Explaining how to defend yourself from all phases of a hack is beyond the scope of this article – not to mention beyond the scope of my limited skills and knowledge – so in this post I’ll focus on the first two phases: Reconnaissance and Scanning. I’ll show you a few methods that hackers – and you – can use to gather information about a website and spot potential vulnerabilities that can be exploited. The best defence against hacks is to make these initial phases difficult; leaving as little information as possible out there about your website and IT infrastructure, so that hackers will have a hard time finding ways to get in. This will discourage the average hacker and prevent the vast majority of website hacks.
Server & CMS Versions
The first basic reconnaisance most hackers will start with is finding out what software your website runs on. Software is continuously updated to patch security vulnerabilities, so if your website runs on an outdated version of a particular platform, this will make life much easier for any hacker wanting to get in. This is arguably also the easiest piece of information to uncover – there are many different ways in which you can find out what software a website runs on. I use a plugin called Wappalyzer that shows me exactly what software a site I’m visiting is using: You can also use an online scanner like WhatWeb or BuiltWith to find out what software powers any given website. When you’ve gathered this information, you should check what the latest version of these software packages is. If your website uses the latest version, that’s fine. But if you run on an older version of a given software package, it would be wise to check if there have been any serious security vulnerabilities patched in the versions between yours and the most recent one. In my example, my website runs on the newest version of WordPress, but the PHP version is out of date. Updating to a newer PHP version is, however, not a simple task, as it’s likely to cause my entire site to stop working. PHP is a bit of a bugger anyway, as there are many different forks of the software available, and a higher version number is by no means an indication of a ‘better’ version.

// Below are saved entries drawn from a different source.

(* ===== verification/JsonCodec.v ===== *)
(** * The JSON codec ([internal/codec/json.go])

    [JSONCodec]: the event as [encoding/json] writes it by the struct tags of
    [events.go] and reads it back. Strings come back as valid UTF-8, and nothing else
    changes; any text is decoded as a field-by-field reference says. *)

From S2P Require Import Prelude GoStrings GoStrconv Events JsonDecode JsonText JsonFuel Wire PaymentEvent.

(** ** Encoding *)

(** A member with the option [omitempty]. *)
Definition omitempty (empty : bool) (m : string * json) : list (string * json) :=
  if empty then [] else [m].
Definition omit_string (name s : string) : list (string * json) :=
  omitempty (s ==s "") (name, JString s).
Definition omit_int (name : string) (z : Z) : list (string * json) :=
  omitempty (z =? 0) (name, JInt z).

(** The struct tags of [PaymentEvent]. *)
Definition event_members (e : PaymentEvent) : list (string * json) :=
  [("event_id", JString (pe_EventID e)); ("event_type", JString (pe_EventType e));
   ("tenant_id", JString (pe_TenantID e)); ("account_id", JString (pe_AccountID e));
   ("pix_transfer_id", JString (pe_TransferID e));
   ("correlation_id", JString (pe_CorrelationID e));
   ("occurred_at_unix_nano", JInt (pe_OccurredAtUnixNano e))] ++
  omit_int "amount_cents" (pe_AmountCents e) ++
  omit_string "currency" (pe_Currency e) ++
  omit_string "receiver_key_type" (pe_ReceiverKeyType e) ++
  omit_string "decision_reason" (pe_DecisionReason e) ++
  omit_string "spi_message_id" (pe_SPIMessageID e) ++
  omit_string "end_to_end_id" (pe_EndToEndID e) ++
  omit_int "fraud_score" (pe_FraudScore e) ++
  omitempty (bool_decide (pe_FraudRules e = [])) ("fraud_rules", JStrings (pe_FraudRules e)).

(** [json.Marshal(event)], which does not fail on strings, integers and slices. *)
Definition JSONCodec_Marshal (e : PaymentEvent) : outcome (list byte) :=
  Ret (bytes_of_string (json_text (JStruct (event_members e)))).

(** ** Decoding *)

(** The event being filled, and the array behind its slice of rules: a [null] element
    leaves what the array holds there. *)
Abbreviation Filling := (PaymentEvent * list string)%type.

(** The elements of a JSON array into the array [old]. *)
Fixpoint fill_strings (l : list jvalue) (old : list string) : option (list string * list string) :=
  match l with
  | [] => Some ([], old)
  | v :: l =>
      match
        match v with
        | VString s => Some s
        | VNull => Some (default "" (head old))
        | _ => None
        end
      with
      | None => None
      | Some s =>
          match fill_strings l (tail old) with
          | Some (slice, array) => Some (s :: slice, s :: array)
          | None => None
          end
      end
  end.

(** A [[]string] field: an empty array and [null] drop the old array. *)
Definition rules_setter (v : jvalue) (s : Filling) : option Filling :=
  match v with
  | VNull | VArray [] => Some ((fst s) <| pe_FraudRules := [] |>, [])
  | VArray l =>
      match fill_strings l (snd s) with
      | Some (slice, array) => Some ((fst s) <| pe_FraudRules := slice |>, array)
      | None => None
      end
  | _ => None
  end.

Definition string_field (name : string) (set : string -> PaymentEvent -> PaymentEvent) : field Filling :=
  mkField name (string_setter (fun v s => (set v (fst s), snd s))).
Definition int_field (name : string) (set : Z -> PaymentEvent -> PaymentEvent) : field Filling :=
  mkField name (int64_setter (fun v s => (set v (fst s), snd s))).

Definition event_fields : list (field Filling) := [
  string_field "event_id" (fun v e => e <| pe_EventID := v |>);
  string_field "event_type" (fun v e => e <| pe_EventType := v |>);
  string_field "tenant_id" (fun v e => e <| pe_TenantID := v |>);
  string_field "account_id" (fun v e => e <| pe_AccountID := v |>);
  string_field "pix_transfer_id" (fun v e => e <| pe_TransferID := v |>);
  string_field "correlation_id" (fun v e => e <| pe_CorrelationID := v |>);
  int_field "occurred_at_unix_nano" (fun v e => e <| pe_OccurredAtUnixNano := v |>);
  int_field "amount_cents" (fun v e => e <| pe_AmountCents := v |>);
  string_field "currency" (fun v e => e <| pe_Currency := v |>);
  string_field "receiver_key_type" (fun v e => e <| pe_ReceiverKeyType := v |>);
  string_field "decision_reason" (fun v e => e <| pe_DecisionReason := v |>);
  string_field "spi_message_id" (fun v e => e <| pe_SPIMessageID := v |>);
  string_field "end_to_end_id" (fun v e => e <| pe_EndToEndID := v |>);
  int_field "fraud_score" (fun v e => e <| pe_FraudScore := v |>);
  mkField "fraud_rules" rules_setter].

Section Codec.
(** The text of an error of [encoding/json] on an input. *)
Context (json_error : list byte -> string).

(** On an error [Unmarshal] also returns the event as far as it was filled; the model
    keeps the error only, as the callers do. *)
Definition JSONCodec_Unmarshal (raw : list byte) : outcome PaymentEvent :=
  match
    match unmarshal_value raw with
    | Some v => decode_struct event_fields (empty_event, []) v
    | None => None
    end
  with
  | Some (e, _) => Ret e
  | None => Fails (mkError None (json_error raw))
  end.

Inductive JSONCodec : Set := mkJSONCodec.

#[export] Instance JSONCodec_Codec : Codec JSONCodec := {|
  codec_Name := "json";
  codec_Marshal := JSONCodec_Marshal;
  codec_Unmarshal := JSONCodec_Unmarshal
|}.

Example json_sample :
  obind (JSONCodec_Marshal SamplePixTransferBlocked) JSONCodec_Unmarshal
  = Ret SamplePixTransferBlocked.
Proof. vm_compute. reflexivity. Qed.

(** ** Round trip *)

(** The integer fields have Go's [int64]. *)
Definition json_domain (e : PaymentEvent) : Prop :=
  in_int64 (pe_OccurredAtUnixNano e) /\ in_int64 (pe_AmountCents e) /\
  in_int64 (pe_FraudScore e).

(** The strings as valid UTF-8. *)
Definition json_norm (e : PaymentEvent) : PaymentEvent :=
  let v := to_valid 0 in
  mkPaymentEvent (v (pe_EventID e)) (v (pe_EventType e)) (v (pe_TenantID e))
    (v (pe_AccountID e)) (v (pe_TransferID e)) (v (pe_CorrelationID e))
    (pe_OccurredAtUnixNano e) (pe_AmountCents e) (v (pe_Currency e))
    (v (pe_ReceiverKeyType e)) (v (pe_DecisionReason e)) (v (pe_SPIMessageID e))
    (v (pe_EndToEndID e)) (pe_FraudScore e) (map v (pe_FraudRules e)).

Definition member_value (kv : string * json) : string * jvalue :=
  (to_valid 0 (fst kv), value_of (snd kv)).

Lemma decode_members_app {S} (fields : list (field S)) a b s :
  decode_members fields (a ++ b) s =
  match decode_members fields a s with Some s' => decode_members fields b s' | None => None end.
Proof.
  revert s. induction a as [|[k v] a IH]; intros s; [done|]. cbn.
  destruct (find_field fields k) as [f|]; [|apply IH]. destruct (fd_set f v s); [apply IH|done].
Qed.

Lemma decode_string name set s rest (e : PaymentEvent) b :
  find_field event_fields (to_valid 0 name) = Some (string_field name set) ->
  decode_members event_fields (member_value (name, JString s) :: rest) (e, b) =
  decode_members event_fields rest (set (to_valid 0 s) e, b).
Proof. intros Hf. cbn [decode_members member_value fst snd]. by rewrite Hf. Qed.

Lemma decode_int name set z rest (e : PaymentEvent) b :
  find_field event_fields (to_valid 0 name) = Some (int_field name set) -> in_int64 z ->
  decode_members event_fields (member_value (name, JInt z) :: rest) (e, b) =
  decode_members event_fields rest (set z e, b).
Proof.
  intros Hf Hz. cbn [decode_members member_value fst snd value_of]. rewrite Hf.
  cbn [fd_set int_field int64_setter]. by rewrite parse_int_Itoa.
Qed.

(** An optional member sets the field, or leaves the zero it has. *)
Lemma decode_omit_string name set s rest (e : PaymentEvent) b :
  find_field event_fields (to_valid 0 name) = Some (string_field name set) ->
  set "" e = e ->
  decode_members event_fields (map member_value (omit_string name s) ++ rest) (e, b) =
  decode_members event_fields rest (set (to_valid 0 s) e, b).
Proof.
  intros Hf Hz. unfold omit_string. destruct (s ==s "") eqn:Es.
  - apply String.eqb_eq in Es as ->. cbn [omitempty map app to_valid]. by rewrite Hz.
  - cbn [omitempty map app decode_members member_value fst snd]. by rewrite Hf.
Qed.

Lemma decode_omit_int name set z rest (e : PaymentEvent) b :
  find_field event_fields (to_valid 0 name) = Some (int_field name set) ->
  set 0 e = e -> in_int64 z ->
  decode_members event_fields (map member_value (omit_int name z) ++ rest) (e, b) =
  decode_members event_fields rest (set z e, b).
Proof.
  intros Hf Hz Hr. unfold omit_int. destruct (z =? 0) eqn:Es.
  - apply Z.eqb_eq in Es as ->. cbn [omitempty map app]. by rewrite Hz.
  - cbn [omitempty map app decode_members member_value fst snd value_of]. rewrite Hf.
    cbn [fd_set int_field int64_setter]. by rewrite parse_int_Itoa.
Qed.

Lemma fill_strings_all l old :
  fill_strings (map (fun s => VString (to_valid 0 s)) l) old =
  Some (map (to_valid 0) l, map (to_valid 0) l ++ drop (length l) old).
Proof.
  revert old. induction l as [|s l IH]; intros old; [done|]. cbn. rewrite IH.
  destruct old; cbn; by rewrite ?drop_nil.
Qed.

(** The step for the next member, with the event in normal form after it. *)
Ltac next_member L :=
  erewrite L; [|reflexivity|..];
  [cbv [upd_field pe_EventID pe_EventType pe_TenantID pe_AccountID pe_TransferID
     pe_CorrelationID pe_OccurredAtUnixNano pe_AmountCents pe_Currency pe_ReceiverKeyType
     pe_DecisionReason pe_SPIMessageID pe_EndToEndID pe_FraudScore pe_FraudRules]
  |try reflexivity; try assumption..].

Small websites often reside on shared hosting servers. This means the website is hosted on a server that also hosts multiple other websites. As a result, your website’s security is only as good as the most poorly secured website on that shared hosting server; if hackers can get in to one website, they are likely to access the entire server and compromise all websites hosted on it. To find out if your site is hosted on a shared server, you can use a tool like SpyOnWeb. Just input your website’s domain, and you’ll quickly get an overview of all other domains that are associated with that IP address. If these are domains that aren’t yours, your website will be part of a shared hosting server. Simply put, a shared hosting is like putting your website’s security in the hands of the least capable webmaster that shares this hosting with you. For me, it’s not a risk I’m willing to take. Dedicated hosting is the way to go, so if your site is mission-critical and sits on a shared hosting environment, you need to get that migrated to a dedicated server as soon as possible.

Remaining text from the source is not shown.